Deputy for Val-d'Oise's 1st constituency in the National Assembly of France
- In office 2 April 1993 – 20 June 2017
- Preceded by: Jean-Philippe Lachenaud (UDF)
- Succeeded by: Isabelle Muller-Quoy (LREM)
- Parliamentary group: UDF(1993-1997) DL(1997-2002) UMP(2002-2015) LR(since 2015)

General Councillor, Canton of Pontoise
- In office 2 January 2001 – 18 March 2001
- Preceded by: Philippe Hémet (UDF)
- Succeeded by: Gérard Seimbille (DVD)

Mayor of Pontoise
- Incumbent
- Assumed office 19 March 2001
- Preceded by: Jean-Michel Rollot (PS)

President, Constitutional Acts, Legislation and General Administration Committee of the National Assembly of France
- In office 4 June 2005 – 18 June 2007
- Preceded by: Pascal Clément
- Succeeded by: Jean-Luc Warsmann

Personal details
- Born: December 15, 1951 (age 74) Bagnolet (Paris)

= Philippe Houillon =

French politician

Philippe Houillon (born December 15, 1951) was a member of the National Assembly of France
from 1993 to 2017. He represented the first constituency of the Val-d'Oise department. He is a member of The Republicans.

==Biography==
After having studied in the institutions of Notre-Dame d'Enghien and Notre-Dame de Bury in Margency, he pursued law studies at Paris-Assas.

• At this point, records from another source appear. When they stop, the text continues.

(* ===== verification/NativeSpec.v ===== *)
(** * Reads, constraints and recovery of the graph

    What the reads of [Inner] answer in terms of the records, what the declared
    constraints guarantee, and that the log form of a graph rebuilds it. *)
From S2P Require Import Prelude NativeModel Native NativeInv NativeOps.
Local Open Scope string_scope.
Local Open Scope list_scope.
Local Open Scope N_scope.

(** ** Ascending ids *)
Lemma elem_of_ascending s i : i ∈ ascending s <-> i ∈ s.
Proof. unfold ascending. by rewrite merge_sort_Permutation, elem_of_elements. Qed.

Lemma NoDup_ascending s : NoDup (ascending s).
Proof. unfold ascending. rewrite merge_sort_Permutation. apply NoDup_elements. Qed.

Lemma sorted_ascending s : StronglySorted N.le (ascending s).
Proof. apply (StronglySorted_merge_sort N.le). Qed.

(** ** Neighbours *)

(** [e] leads from [x] to [y] in direction [d]. *)
Definition leads (d : Direction) (x y : N) (e : Edge) : Prop :=
  match d with
  | Outgoing => e_from e = x /\ e_to e = y
  | Incoming => e_to e = x /\ e_from e = y
  | Both => (e_from e = x /\ e_to e = y) \/ (e_to e = x /\ e_from e = y)
  end.

Lemma push_neighbor_fold es st :
  let r := foldl push_neighbor st es in
  (forall y, y ∈ r.2 <-> y ∈ st.2 \/ ((y ∉ st.1) /\ exists en, en ∈ es /\ a_neighbor en = y)) /\
  (forall y, y ∈ r.1 <-> y ∈ st.1 \/ exists en, en ∈ es /\ a_neighbor en = y) /\
  (NoDup st.2 -> (forall y, y ∈ st.2 -> y ∈ st.1) -> NoDup r.2).
Proof.
  revert st. induction es as [|en es IH]; intros [seen ids]; cbn [foldl].
  - split_and!; [|set_solver|done]. intros y. split; [by left|].
    intros [?|(_ & en & ?%not_elem_of_nil & _)]; done.
  - unfold push_neighbor at 2 4 6. cbn [fst snd]. case_bool_decide as Hin.
    + destruct (IH (seen, ids)) as (H1 & H2 & H3). cbn [fst snd] in *. split_and!; [..|done].
      * intros y. rewrite H1. split; [set_solver|].
        intros [?|(Hy & en' & [->|?]%elem_of_cons & ?)]; [by left|naive_solver|]. right. eauto.
      * intros y. rewrite H2. split; [set_solver|].
        intros [?|(en' & [->|?]%elem_of_cons & ?)]; [by left|naive_solver|]. right. eauto.
    + destruct (IH ({[ a_neighbor en ]} ∪ seen, ids ++ [a_neighbor en])) as (H1 & H2 & H3).
      cbn [fst snd] in *. split_and!.
      * intros y. rewrite H1, elem_of_app, list_elem_of_singleton. split.
        -- intros [[?| ->]|(Hy & en' & ? & ?)]; [by left| |].
           ++ right. split; [done|]. exists en. split; [by left|done].
           ++ right. split; [set_solver|]. exists en'. split; [by right|done].
        -- intros [?|(Hy & en' & [->|?]%elem_of_cons & <-)]; [by left; left|by left; right|].
           destruct (decide (a_neighbor en' = a_neighbor en)) as [->|]; [by left; right|].
           right. split; [set_solver|eauto].
      * intros y. rewrite H2. set_unfold. split.
        -- intros [[->|?]|(en' & ? & ?)]; [right; exists en; auto|by left|right; exists en'; auto].
        -- intros [?|(en' & [->|?] & <-)]; [by left; right|by left; left|right; eauto].
      * intros Hnd Hsub. apply H3.
        -- apply NoDup_app. split_and!; [done| |apply NoDup_singleton].
           intros y Hy ->%list_elem_of_singleton. by apply Hsub in Hy.
        -- intros y. rewrite elem_of_app, list_elem_of_singleton. set_solver.
Qed.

He was a Lawyer at age 21, then president of the Bar Association of the Val d'Oise, he is appointed judge of the Court of Justice of the Republic (from June 25, 1997).

He was a member of the Union for French Democracy group from 1993 to 1996, then, in 1997, changed to Liberal Democracy, joined the Union for a Popular Movement in 2002, then the Republicans in 2015.